1. Have cravings.  Now that my stomach is healed getting back to normal, I find that I still have cravings.  My head wants certain things that USED to taste good.  Only now, they don't have that kind of power. Things don't taste right- I can taste things 100 times more than I could before.  I still struggle with eating the right thing every time. The little devil one one shoulder says...come on..you can have a little.  The angel on the other shoulder says now, now...you know what this will do to you!   I have to make the right decision every time.  Because I don't want to screw this up!

2. Have hunger.  The first month or so,I forgot what hunger felt like and it was great.  Now I am hungry every 2 or 3 hours.  And really hungry in the morning.  I welcome this now, and feed my little stomach many times a day.

3. Have issues with temptation at the grocery store.  This is a big one.  Addiction is so hard to control mentally...There is nothing that tastes as good to me as losing weight though, so I push through and when I get done, I feel like I have conquered the world!  It is much faster to shop these days too.  I can skip the majority of the inner aisles and bakery.  .

4. Inadvertently guzzle water.  You would think I would be used to this, but I still grab my water and chug away without thinking.  Then the pain begins and I am reminded that I do have a slim stomach and I can't do that.  Always learning the hard way!

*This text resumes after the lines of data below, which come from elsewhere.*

Section Queue.
Variable IMAGENET_CLASSES : list string.
Variable loadedModel : Tensor -> outcome (list Q).
Variable conv_pw_13_relu : Tensor -> outcome (list Q).
Variable resizeBilinear : Tensor -> nat -> nat -> Tensor.
Variable processVideo : Pixels -> nat -> Pixels.

Abbreviation predict' := (predict resizeBilinear processVideo).
Abbreviation step' :=
  (step IMAGENET_CLASSES loadedModel conv_pw_13_relu resizeBilinear processVideo).
Abbreviation run' :=
  (run IMAGENET_CLASSES loadedModel conv_pw_13_relu resizeBilinear processVideo).
Abbreviation replay' :=
  (fold_left (fun w i => predict' w (imgToPredict i) (num i) (callback i))).

Lemma construct_queueInv (video0 : jsval) (options : Options) (callback0 : jsval) :
  queueInv (self (construct processVideo video0 options callback0)).
Proof.
  unfold construct, queueInv. destruct video0; simpl;
    (split; [|constructor]); try (now left). right. eexists. reflexivity.
Qed.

I still have a long way to go in my journey, but I am still grateful for where I am now and I am thankful for where I came from!  This is by far the best thing that has happened to me and I couldn't be more happy.

I have a big 2 days coming up away from home and it will be interesting to see what comes of the whole eating out dilemma.  I am checking out menus and trying to decide ahead of time what will work.  I am not going to stress out over anything, all I can do is my best and enjoy the time alone with my hubby.  There will be lots of walking involved too!  Big bonus!